Stored data entries
◆ ◆ ◆ ◆

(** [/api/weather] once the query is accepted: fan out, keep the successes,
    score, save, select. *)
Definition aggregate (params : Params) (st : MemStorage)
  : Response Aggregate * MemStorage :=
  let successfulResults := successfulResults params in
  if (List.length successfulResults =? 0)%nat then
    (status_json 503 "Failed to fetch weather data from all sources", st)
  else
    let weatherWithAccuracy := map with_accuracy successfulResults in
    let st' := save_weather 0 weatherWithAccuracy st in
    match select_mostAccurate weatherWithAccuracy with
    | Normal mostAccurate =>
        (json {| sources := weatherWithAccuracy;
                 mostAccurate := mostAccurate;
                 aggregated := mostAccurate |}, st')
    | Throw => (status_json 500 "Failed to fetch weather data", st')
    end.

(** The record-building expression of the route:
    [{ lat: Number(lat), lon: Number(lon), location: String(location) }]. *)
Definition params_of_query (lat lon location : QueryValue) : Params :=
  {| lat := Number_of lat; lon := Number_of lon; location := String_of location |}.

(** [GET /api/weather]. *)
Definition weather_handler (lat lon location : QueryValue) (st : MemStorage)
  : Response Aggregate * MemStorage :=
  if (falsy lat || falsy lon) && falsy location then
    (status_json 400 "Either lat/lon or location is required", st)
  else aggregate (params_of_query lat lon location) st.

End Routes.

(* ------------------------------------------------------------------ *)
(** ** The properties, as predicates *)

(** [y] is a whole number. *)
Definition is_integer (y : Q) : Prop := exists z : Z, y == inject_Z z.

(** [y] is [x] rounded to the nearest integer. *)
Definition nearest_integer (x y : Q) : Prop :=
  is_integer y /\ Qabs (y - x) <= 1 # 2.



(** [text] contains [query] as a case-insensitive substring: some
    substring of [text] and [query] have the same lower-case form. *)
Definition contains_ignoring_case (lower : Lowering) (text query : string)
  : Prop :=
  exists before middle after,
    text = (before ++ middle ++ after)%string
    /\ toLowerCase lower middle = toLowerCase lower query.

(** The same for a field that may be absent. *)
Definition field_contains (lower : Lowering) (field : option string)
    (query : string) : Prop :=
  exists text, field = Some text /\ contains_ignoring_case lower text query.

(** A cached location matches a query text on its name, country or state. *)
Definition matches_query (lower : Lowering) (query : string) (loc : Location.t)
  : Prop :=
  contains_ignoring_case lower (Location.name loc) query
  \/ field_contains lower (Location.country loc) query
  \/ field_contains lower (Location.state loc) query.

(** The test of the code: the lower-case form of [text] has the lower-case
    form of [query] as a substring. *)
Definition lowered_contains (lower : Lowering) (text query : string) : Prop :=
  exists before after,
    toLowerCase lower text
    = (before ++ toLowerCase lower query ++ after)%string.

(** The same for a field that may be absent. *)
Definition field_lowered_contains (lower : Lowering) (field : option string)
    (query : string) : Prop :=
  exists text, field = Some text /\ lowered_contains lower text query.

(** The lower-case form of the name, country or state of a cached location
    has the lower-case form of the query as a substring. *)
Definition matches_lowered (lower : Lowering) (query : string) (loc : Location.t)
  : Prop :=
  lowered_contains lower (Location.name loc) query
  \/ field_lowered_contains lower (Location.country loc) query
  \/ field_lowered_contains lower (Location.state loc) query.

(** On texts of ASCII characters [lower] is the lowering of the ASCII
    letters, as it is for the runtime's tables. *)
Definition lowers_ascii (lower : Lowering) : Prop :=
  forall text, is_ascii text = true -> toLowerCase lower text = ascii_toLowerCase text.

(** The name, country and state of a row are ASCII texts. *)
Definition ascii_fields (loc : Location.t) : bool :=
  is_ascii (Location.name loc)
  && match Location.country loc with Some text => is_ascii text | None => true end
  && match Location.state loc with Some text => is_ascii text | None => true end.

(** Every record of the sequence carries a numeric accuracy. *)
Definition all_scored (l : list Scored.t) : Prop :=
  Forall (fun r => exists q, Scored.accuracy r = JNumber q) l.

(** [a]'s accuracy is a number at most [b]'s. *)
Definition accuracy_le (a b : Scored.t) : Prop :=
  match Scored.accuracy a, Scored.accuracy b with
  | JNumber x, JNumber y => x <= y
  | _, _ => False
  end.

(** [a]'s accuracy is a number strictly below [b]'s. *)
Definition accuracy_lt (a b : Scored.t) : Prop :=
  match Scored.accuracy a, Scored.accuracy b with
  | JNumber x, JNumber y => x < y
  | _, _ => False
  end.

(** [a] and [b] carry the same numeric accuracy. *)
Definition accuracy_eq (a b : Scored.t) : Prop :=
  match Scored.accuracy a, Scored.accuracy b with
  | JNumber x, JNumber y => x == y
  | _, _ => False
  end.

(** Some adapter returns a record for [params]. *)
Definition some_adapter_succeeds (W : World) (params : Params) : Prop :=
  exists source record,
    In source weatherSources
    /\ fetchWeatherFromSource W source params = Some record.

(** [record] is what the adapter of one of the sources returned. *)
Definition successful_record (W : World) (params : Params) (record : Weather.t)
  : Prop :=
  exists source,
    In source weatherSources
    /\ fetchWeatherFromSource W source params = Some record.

◆ ◆ ◆ ◆

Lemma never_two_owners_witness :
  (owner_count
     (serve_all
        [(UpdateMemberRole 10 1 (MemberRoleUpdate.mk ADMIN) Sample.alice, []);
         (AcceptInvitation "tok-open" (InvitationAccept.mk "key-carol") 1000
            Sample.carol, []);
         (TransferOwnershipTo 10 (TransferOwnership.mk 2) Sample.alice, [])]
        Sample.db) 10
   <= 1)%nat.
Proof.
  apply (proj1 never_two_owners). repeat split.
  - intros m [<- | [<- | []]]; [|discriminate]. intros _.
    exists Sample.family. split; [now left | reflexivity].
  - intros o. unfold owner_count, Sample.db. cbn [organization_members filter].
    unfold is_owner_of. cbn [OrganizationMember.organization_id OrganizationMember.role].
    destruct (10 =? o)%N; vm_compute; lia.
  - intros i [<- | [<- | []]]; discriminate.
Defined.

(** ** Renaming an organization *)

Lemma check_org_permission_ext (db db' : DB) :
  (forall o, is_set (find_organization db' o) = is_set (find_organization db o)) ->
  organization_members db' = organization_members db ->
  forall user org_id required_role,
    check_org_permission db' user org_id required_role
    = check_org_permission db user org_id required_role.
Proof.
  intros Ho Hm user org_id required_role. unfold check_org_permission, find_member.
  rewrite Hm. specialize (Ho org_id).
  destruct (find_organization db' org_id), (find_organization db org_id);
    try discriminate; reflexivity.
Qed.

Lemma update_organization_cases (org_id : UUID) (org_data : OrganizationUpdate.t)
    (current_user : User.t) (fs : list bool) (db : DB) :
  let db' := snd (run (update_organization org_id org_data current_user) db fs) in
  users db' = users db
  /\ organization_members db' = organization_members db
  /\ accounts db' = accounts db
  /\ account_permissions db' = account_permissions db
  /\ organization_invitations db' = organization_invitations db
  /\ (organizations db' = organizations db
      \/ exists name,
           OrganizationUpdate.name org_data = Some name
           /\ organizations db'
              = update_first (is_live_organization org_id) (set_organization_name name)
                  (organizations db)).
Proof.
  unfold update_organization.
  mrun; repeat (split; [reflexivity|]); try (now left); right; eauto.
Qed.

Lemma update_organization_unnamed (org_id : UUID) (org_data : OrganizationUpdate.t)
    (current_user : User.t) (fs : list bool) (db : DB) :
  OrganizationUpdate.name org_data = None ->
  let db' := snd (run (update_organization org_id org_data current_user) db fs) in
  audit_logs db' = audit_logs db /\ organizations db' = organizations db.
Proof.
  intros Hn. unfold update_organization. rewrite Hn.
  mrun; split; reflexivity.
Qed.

◆ ◆ ◆ ◆

▸ **EXERCISE OBJECTIVE**
Write out, from the lines above, only those from the line with "(** [/api/weather] once" to the line with "aggregated := mostAccurate", exactly as given, including the first and the last.

▸ **TASK OUTPUT**
(** [/api/weather] once the query is accepted: fan out, keep the successes,
    score, save, select. *)
Definition aggregate (params : Params) (st : MemStorage)
  : Response Aggregate * MemStorage :=
  let successfulResults := successfulResults params in
  if (List.length successfulResults =? 0)%nat then
    (status_json 503 "Failed to fetch weather data from all sources", st)
  else
    let weatherWithAccuracy := map with_accuracy successfulResults in
    let st' := save_weather 0 weatherWithAccuracy st in
    match select_mostAccurate weatherWithAccuracy with
    | Normal mostAccurate =>
        (json {| sources := weatherWithAccuracy;
                 mostAccurate := mostAccurate;
                 aggregated := mostAccurate |}, st')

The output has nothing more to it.